> **Prompt**
Among the entries below, how many lines include "destruct"? Give the number alone.

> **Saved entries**
****************************************
(** X12: one malformed standing among the first ten spoils the whole
    answer: the fallback handles nothing, and a dispatch whose primary
    raised fails with the primary's exception although the request was
    sent and answered 200. *)
Theorem standings_fallback_all_or_nothing w arguments s e data l :
  year_is_2024 arguments = true →
  primary_outcome w "get_championship_standings" arguments = inl e →
  upstream w "http://ergast.com/api/f1/2024/driverStandings.json"
    = Response 200 (inr data) →
  standings_of data = Some l →
  forallb valid_standing (take 10 l) = false →
  fallback_payload w "get_championship_standings" arguments = None ∧
  ∃ s' t,
    call_tool_with_fallback w "get_championship_standings" arguments s
      = (s', t, inl e) ∧
    network_calls t = 1%nat.
Proof.
  intros Hy Hp Hup Hl Hbad.
  assert (fallback_payload w "get_championship_standings" arguments = None)
    as Hnone.
  { rewrite (fallback_payload_standings_run _ _ _ _ Hup Hl).
    by destruct (traverse_entry_of_invalid _ Hbad) as [e' ->]. }
  split; [exact Hnone|].
  pose proof (call_tool_with_fallback_run w "get_championship_standings"
                arguments s) as Hrun.
  rewrite Hp in Hrun. simpl in Hrun. rewrite Hy, Hnone in Hrun.
  eexists _, _. split; [exact Hrun|]. reflexivity.
Qed.

Lemma standings_fallback_all_or_nothing_witness :
  forallb valid_standing (take 10 (JNull :: three_drivers)) = false ∧
  ∃ s' t,
    call_tool_with_fallback (outage (JNull :: three_drivers))
      "get_championship_standings" year_2024 (init 0) =
      (s', t, inl (PyException "RuntimeError" "data source unavailable")).
Proof.
  split; [reflexivity|].
  destruct (standings_fallback_all_or_nothing (outage (JNull :: three_drivers))
              year_2024 (init 0)
              (PyException "RuntimeError" "data source unavailable")
              (standings_body (JNull :: three_drivers)) (JNull :: three_drivers))
    as (_ & s' & t & Hrun & _); try reflexivity.
  exists s', t. exact Hrun.
Defined.

(** X13: an upstream answer whose [StandingsLists] is empty (a season with
    no standings yet) is not handled: the index error of [[0]] is
    swallowed. *)
Theorem standings_fallback_empty_lists w arguments data x1 x2 :
  upstream w "http://ergast.com/api/f1/2024/driverStandings.json"
    = Response 200 (inr data) →
  getitem data "MRData" = inr x1 →
  getitem x1 "StandingsTable" = inr x2 →
  getitem x2 "StandingsLists" = inr (JList []) →
  fallback_payload w "get_championship_standings" arguments = None.
Proof.
  intros Hup H1 H2 H3.
  destruct (fallback_payload_request w "get_championship_standings" arguments
              (init 0)) as (r & Hreq & ->).
  unfold ergast_request in Hreq. simpl in Hreq.
  unfold ergast_standings, requests_get, bind, tell, lift, ret in Hreq.
  rewrite Hup in Hreq. simpl in Hreq.
  rewrite H1, H2, H3 in Hreq. simpl in Hreq. by simplify_eq.
Qed.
****************************************
> **Result of this exercise**
3